В восьмом классе, как секретарь комитета комсомола, стал больше общаться со старшеклассниками. Сначала в комитете, а потом и на всяких мероприятиях. На каком-то готовящемся концерте десятиклассник-гренадер Федя играл в сцене Самозванца и Марины Мнишек из "Бориса Годунова" вместе со школьной принцессой Машей. Он произносил: "Довольно стыдно мне пред гордою полячкой унижаться". Пришлось заметить, что имелось ввиду: "Довольно! Стыдно мне пред гордою полячкой унижаться", хотя в тексте и написано через запятую после довольно. Замечание приняли с удивлением – до этого никто ничего не замечал. Правда наша русачка не присутствовала – она-то кончала эту гимназию и услышала бы эту "мелочь". Кстати, полячка послужила причиной одного выигрыша и одного проигрыша спора, можно ли называть прекрасную половину Польши польками. Основываясь на "Борисе Годунове" я в первый раз выиграл этот спор. А во второй проиграл, когда мне показали в словаре Ушакова, что это теперь считается устаревшим, и приводилась как раз эта фраза.
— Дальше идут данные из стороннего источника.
(* ===== verification/_CoqProject ===== *)
-Q . S2P
Prelude.v
Edit.v
Changeset.v
Apply.v
Cursor.v
Compose.v
Follow.v
Utf8.v
Diff.v
Fsm.v
Json.v
Base64.v
Codec.v
Wire.v
Binary.v
Store.v
RaftTypes.v
Messages.v
Server.v
Session.v
Browser.v
Rebased.v
Client.v
PageSession.v
PageSync.v
EndToEnd.v
Pages.v
Inmem.v
RaftWire.v
InmemTransport.v
Transport.v
Bolt.v
Node.v
Election.v
Logs.v
Replication.v
Append.v
Leader.v
Loops.v
Cluster.v
Runs.v
Candidate.v
Moves.v
Turns.v
ElectionSafety.v
Committed.v
ApplyLoop.v
ReplicatorLoop.v
History.v
LogSafety.v
LogSteps.v
LogEvents.v
LogAgreement.v
Checked.v
Lone.v
TestNode.v
Machine.v
Setup.v
Flags.v
Main.v
System.v
TwoLeaders.v
Deposed.v
CarefulRun.v
Stale.v
Scenarios.v
Witnesses.v
(** The main loop computes the composition of the two scripts. *)
Record compose_ok (a b : opSlice) (ops : list Op) (ops' : list Op) : Prop := {
  co_uops : uops ops' = uops ops ++ ucompose (uops (rest a)) (uops (rest b));
  co_wf : wf_ops ops';
  co_canonical : canonical ops'
}.

(** One turn that adds [op] and leaves the cursors at [a'] and [b']. *)
Lemma compose_step a b a' b' ops ops1 v ops' :
  uops ops1 = uops ops ++ v ->
  ucompose (uops (rest a)) (uops (rest b)) = v ++ ucompose (uops (rest a')) (uops (rest b')) ->
  compose_ok a' b' ops1 ops' -> compose_ok a b ops ops'.
Proof. intros E1 E2 [E3 ??]. split; [|done..]. by rewrite E3, E1, E2, <-app_assoc. Qed.

(** The three ways the loop goes on, as steps of [compose_loop_ok]. *)
Definition compose_goal (fuel : nat) : Prop := forall a b ops,
  cur_ok a -> cur_ok b -> wf_ops ops -> canonical ops ->
  dst (uops (rest a)) = src (uops (rest b)) ->
  Z.of_nat (src (uops ops) + src (uops (rest a))) <= MaxInt ->
  (length (rest a) + length (rest b) < fuel)%nat ->
  exists ops', compose_loop fuel a b ops = Ok ops' /\ compose_ok a b ops ops'.

Lemma compose_go fuel a b a' b' ops ops1 va vb v :
  compose_goal fuel -> cur_ok a' -> cur_ok b' ->
  uops ops1 = uops ops ++ v /\ wf_ops ops1 /\ canonical ops1 ->
  uops (rest a) = va ++ uops (rest a') -> uops (rest b) = vb ++ uops (rest b') ->
  ucompose (uops (rest a)) (uops (rest b)) = v ++ ucompose (uops (rest a')) (uops (rest b')) ->
  dst va = src vb -> src v = src va ->
  dst (uops (rest a)) = src (uops (rest b)) ->
  Z.of_nat (src (uops ops) + src (uops (rest a))) <= MaxInt ->
  (length (rest a') + length (rest b') < fuel)%nat ->
  exists ops', compose_loop fuel a' b' ops1 = Ok ops' /\ compose_ok a b ops ops'.
Proof.
  intros IH Ha Hb (E1 & Hwf & Hc) Ea Eb E Hd Hs Hfit Hmax Hf.
  destruct (IH a' b' ops1) as (ops' & -> & Hok); auto.
  - rewrite Ea, Eb in Hfit. script_simpl. lia.
  - rewrite E1. rewrite Ea in Hmax. script_simpl. lia.
  - exists ops'. split; [done|]. by eapply compose_step.
Qed.

(** Both cursors stand on an operation the two changesets share. *)
Lemma ucompose_cut ao bo n x y :
  sized ao -> sized bo -> op_Type ao <> OpDelete -> op_Type bo <> OpInsert ->
  0 < n <= op_size ao -> n <= op_size bo ->
  exists v,
    ucompose (uop1 (cut n ao) ++ x) (uop1 (cut n bo) ++ y) = v ++ ucompose x y /\
    dst (uop1 (cut n ao)) = src (uop1 (cut n bo)) /\ src v = src (uop1 (cut n ao)) /\
    v = match op_Type ao, op_Type bo with
        | OpRetain, OpRetain => uop1 (Retain n)
        | OpRetain, OpDelete => uop1 (Delete n)
        | OpInsert, OpRetain => uop1 (Insert (take (Z.to_nat n) (op_Chars ao)))
        | _, _ => []
        end.
Proof.
  intros (Wa & _) (Wb & _) Ta Tb Hn Hn'. rewrite !(uop1_alt (cut _ _)). unfold cut, wf_op, op_size in *.
  assert (op_Type ao = OpInsert -> length (take (Z.to_nat n) (op_Chars ao)) = Z.to_nat n) as Hlen.
  { intros Et. rewrite length_take. rewrite Et in Hn. unfold len in Hn. simpl in Hn. lia. }
  destruct (op_Type ao), (op_Type bo); try done; simpl; eexists; (split_and!; [..|reflexivity]);
    script_simpl; auto using ucompose_keeps_keeps, ucompose_keeps_drops.
  - rewrite <-Hlen at 2 by done. apply ucompose_puts_keeps.
  - rewrite <-Hlen at 2 by done. apply ucompose_puts_drops.
Qed.

(** [B] inserts. *)
Lemma compose_insert fuel a b ops o :
  compose_goal fuel -> cur_ok a -> cur_ok b -> wf_ops ops -> canonical ops ->
  dst (uops (rest a)) = src (uops (rest b)) ->
  Z.of_nat (src (uops ops) + src (uops (rest a))) <= MaxInt ->
  (length (rest a) + length (rest b) < S fuel)%nat ->
  head (rest b) = Some o -> op_Type o = OpInsert ->
  exists ops', compose_loop fuel a (consume b (len (op_Chars o)))
                 (addOp ops (Insert (op_Chars o))) = Ok ops' /\ compose_ok a b ops ops'.
Proof.
  intros IH Ha Hb Hwf Hc Hfit Hmax Hf [t Eb]%head_Some Et.
  pose proof (rest_sized _ Hb) as Sb. rewrite Eb in Sb. apply Forall_cons in Sb as [So _].
  pose proof (sized_size _ So) as Hsz. rewrite <-(sized_insert _ So Et).
  destruct (consume_uops b o t (op_size o)) as (Hb' & Eu & Hl); [done..|lia|].
  rewrite Z.eqb_refl in Hl. rewrite uop1_cut_all, uop1_alt, Et in Eu by done.
  eapply (compose_go _ _ _ _ _ _ _ [] (puts (op_Chars o)) (puts (op_Chars o))); try done.
  - rewrite <-uop1_Insert. apply addOp_spec; try done; [|script_simpl; lia].
    destruct So as (Wo & _). unfold wf_op in *. by rewrite Et in Wo.
  - by rewrite Eu, ucompose_puts.
  - by script_simpl.
  - by script_simpl.
  - lia.
Qed.
(* ===== verification/Follow.v ===== *)
(** * Rebasing a changeset on a concurrent one ([internal/ot/follow.go]) *)

From S2P Require Import Prelude Edit Changeset Apply Cursor.

(** ** Code *)

(** The closure [addOp] of [Follow]: as in [Cursor.addOp], and it also keeps
    [result.NewLen] up to date, by the same amount whether it extends the last
    operation or appends. *)
Definition addOpLen (result : Changeset) (op : Op) : Changeset :=
  mkChangeset (cs_OldLen result)
    (match op_Type op with
     | OpRetain => int64 (cs_NewLen result + op_Len op)
     | OpInsert => int64 (cs_NewLen result + len (op_Chars op))
     | _ => cs_NewLen result
     end)
    (addOp (cs_Ops result) op).

(** The main loop.  [Diverge] is running out of fuel. *)
Fixpoint follow_loop (fuel : nat) (aSlice bSlice : opSlice) (result : Changeset)
    : outcome Empty_set Changeset :=
  match fuel with
  | O => Diverge
  | S fuel =>
      let aOp := peek aSlice in
      let bOp := peek bSlice in
      match insert_of aOp, insert_of bOp with
      | Some ac, Some bc =>
          if str_leb ac bc
          then follow_loop fuel (consume aSlice (len ac)) bSlice (addOpLen result (Retain (len ac)))
          else follow_loop fuel aSlice (consume bSlice (len bc)) (addOpLen result (Insert bc))
      | Some ac, None =>
          follow_loop fuel (consume aSlice (len ac)) bSlice (addOpLen result (Retain (len ac)))
      | None, Some bc =>
          follow_loop fuel aSlice (consume bSlice (len bc)) (addOpLen result (Insert bc))
      | None, None =>
          match aOp, bOp with
          | Some aOp, Some bOp =>
              let n := if op_Len bOp <? op_Len aOp then op_Len bOp else op_Len aOp in
              let result :=
                match op_Type aOp, op_Type bOp with
                | OpRetain, OpRetain => addOpLen result (Retain n)
                | OpRetain, OpDelete => addOpLen result (Delete n)
                | _, _ => result
                end in
              follow_loop fuel (consume aSlice n) (consume bSlice n) result
          | _, _ => Ok result
          end
      end
  end.
(* ===== verification/Diff.v ===== *)
(** * Difference of two texts ([internal/ot/diff.go])

    [DiffToChangeset] works on runes: a table of longest common subsequences,
    a walk back through it that records segments, and the changeset built from
    the segments.  The changeset counts bytes. *)

From S2P Require Import Prelude Edit Changeset Apply Cursor Follow Utf8.

(** ** Code *)

(** [dp[i][j]] read and written; the indices of the code are in range
    ([dims]). *)
Definition dp_get (dp : list (list Z)) (i j : nat) : Z :=
  default 0 (dp !! i ≫= fun row => row !! j).

Definition dp_set (dp : list (list Z)) (i j : nat) (v : Z) : list (list Z) :=
  alter (fun row => <[j := v]> row) i dp.

Definition rune_at (s : list Z) (i : nat) : Z := default 0 (s !! i).

(** The body of the two loops that fill the table. *)
Definition dp_cell (old nw : list Z) (dp : list (list Z)) (i j : nat) : list (list Z) :=
  if rune_at old (i - 1) =? rune_at nw (j - 1)
  then dp_set dp i j (dp_get dp (i - 1) (j - 1) + 1)
  else if dp_get dp i (j - 1) <? dp_get dp (i - 1) j
  then dp_set dp i j (dp_get dp (i - 1) j)
  else dp_set dp i j (dp_get dp i (j - 1)).

Definition dp_row (old nw : list Z) (dp : list (list Z)) (i : nat) : list (list Z) :=
  foldl (fun dp j => dp_cell old nw dp i j) dp (seq 1 (length nw)).

Definition dp_table (old nw : list Z) : list (list Z) :=
  foldl (dp_row old nw) (replicate (length old + 1) (replicate (length nw + 1) 0))
    (seq 1 (length old)).

(** Segments: the kinds are the runes '=', '+' and '-'. *)
Inductive segKind : Type := SegSame | SegNew | SegOld.

Definition seg : Type := segKind * Z.

(** The walk back; every turn lowers [i] or [j]. *)
Fixpoint backtrack (fuel : nat) (old nw : list Z) (dp : list (list Z)) (i j : nat)
    (segs : list seg) : list seg :=
  match fuel with
  | O => segs
  | S fuel =>
      if (0 <? i)%nat || (0 <? j)%nat then
        if (0 <? i)%nat && (0 <? j)%nat && (rune_at old (i - 1) =? rune_at nw (j - 1))
        then backtrack fuel old nw dp (i - 1) (j - 1) (segs ++ [(SegSame, rune_at old (i - 1))])
        else if (0 <? j)%nat && ((i =? 0)%nat || (dp_get dp (i - 1) j <=? dp_get dp i (j - 1)))
        then backtrack fuel old nw dp i (j - 1) (segs ++ [(SegNew, rune_at nw (j - 1))])
        else backtrack fuel old nw dp (i - 1) j (segs ++ [(SegOld, rune_at old (i - 1))])
      else segs
  end.

(** [for l, r := 0, len(segs)-1; l < r; l, r = l+1, r-1] swapping in place. *)
Fixpoint reverse_loop (fuel l r : nat) (segs : list seg) : list seg :=
  match fuel with
  | O => segs
  | S fuel =>
      if (l <? r)%nat then
        match segs !! l, segs !! r with
        | Some x, Some y => reverse_loop fuel (l + 1) (r - 1) (<[r := x]> (<[l := y]> segs))
        | _, _ => segs
        end
      else segs
  end.

Definition seg_op (s : seg) : Op :=
  match s with
  | (SegSame, r) => Retain (len (of_rune r))
  | (SegNew, r) => Insert (of_rune r)
  | (SegOld, r) => Delete (len (of_rune r))
  end.

Definition diff_segs (old nw : list Z) : list seg :=
  let n := length old in
  let m := length nw in
  let segs := backtrack (n + m) old nw (dp_table old nw) n m [] in
  reverse_loop (length segs) 0 (length segs - 1) segs.

Definition DiffToChangeset (oldText newText : bytes) : Changeset :=
  let segs := diff_segs (to_runes oldText) (to_runes newText) in
  mkChangeset (len oldText) (len newText) (foldl (fun ops s => addOp ops (seg_op s)) [] segs).

(** * Lemmas *)

(** ** Reversal *)

Lemma reverse_loop_rev fuel pre mid post :
  (length mid <= fuel)%nat ->
  reverse_loop fuel (length pre) (length pre + length mid - 1) (pre ++ mid ++ post) =
    pre ++ rev mid ++ post.
Proof.
  revert pre mid post. induction fuel as [|fuel IH]; intros pre mid post Hf.
  { by destruct mid; simpl in *; [|lia]. }
  simpl. destruct (Nat.ltb_spec (length pre) (length pre + length mid - 1)) as [Hlt|Hge].
  - destruct mid as [|x mid]; simpl in *; [lia|].
    destruct mid as [|y mid _] using rev_ind; simpl in *; [lia|].
    rewrite length_app in *; simpl in *.
    rewrite (lookup_app_r pre), Nat.sub_diag by lia. simpl.
    rewrite (lookup_app_r pre) by lia.
    replace (length pre + S (length mid + 1) - 1 - length pre)%nat with (S (length mid + 0)) by lia.
    simpl. rewrite <-app_assoc, lookup_app_r, Nat.add_0_r, Nat.sub_diag by lia. simpl.
    rewrite insert_app_r_alt, Nat.sub_diag by lia. simpl.
    rewrite insert_app_r_alt by lia.
    replace (length pre + S (length mid + 1) - 1 - length pre)%nat with (S (length mid + 0)) by lia.
    simpl. rewrite insert_app_r. simpl.
    specialize (IH (pre ++ [y]) mid (x :: post)). rewrite length_app in IH; simpl in IH.
    replace (length pre + S (length mid + 1) - 1 - 1)%nat with (length pre + 1 + length mid - 1)%nat by lia.
    rewrite <-!app_assoc in IH. simpl in IH. rewrite IH by lia.
    rewrite rev_app_distr. simpl. by rewrite <-!app_assoc.
  - by destruct mid as [|x [|y mid]]; simpl in *; [..|lia].
Qed.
В стране наступали перемены. Как первый их вестник появился сосланный из Москвы в Бугульму генерал-майор МВД Аванесов (фамилию точно не помню). Его назначили на должность начальника ДСУ, папу передвинули на должность главного инженера, а старый главный инженер с женой незаметно исчезли.
Генерал поселился вместо них рядом с нами. А так как жена его в декабристку играть не хотела, то жил он один. Вернее не жил, а выжидал. С одной стороны был рад, что не в тюрьме, все-таки зам. начальника управления ХОЗУ МВД СССР. С другой стороны, руководить провинциальным ДСУ – не генеральское это дело. В дорожном деле генерал ничего не понимал и не стремился к этому. Почти каждый вечер он ужинал у нас. Сначала он пытался играть со мной в шахматы, но так как никакого пиетета я не проявлял и мог подряд выиграть две-три партии, то попытки играть со мной (а до этого зачем-то и заигрывать) он прекратил.
По контрасту с генералом встреча с папиным однокашником по институту Максом Ритовым, заброшенным к нам волею командировочной судьбы, была гораздо интереснее. Он быстро сбил с меня спесь провинциального всезнайки. Во-первых, во время трансляции матча по футболу между "Динамо" и "ЦДКА" я приписал к "Динамо" не их игроков (их раньше "занимали" из других команд для поездки в Англию).
Во-вторых, в шахматах я потерпел полное фиаско. Сначала думал, что мне нужно просто сосредоточиться (Макс играл в пол-глаза). Но после третьего поражения, понял, что здесь что-то не так. "Учиться надо" сказал он. "А ты даже дебютов не знаешь". Оказалось, что у него первый разряд. И только потому, что он серьезно игрой не занимался. Трепка произвела на меня впечатление. Спустя пару лет я "исправился". А гены шахматного мастера Ритова проявились через поколение у его внука Макса Длуги*, которого он научил играть в шахматы. Через тридцать лет Длуги стал чемпионом мира по шахматам среди юношей. Жаль, что Макса Ритова уже не было в живых.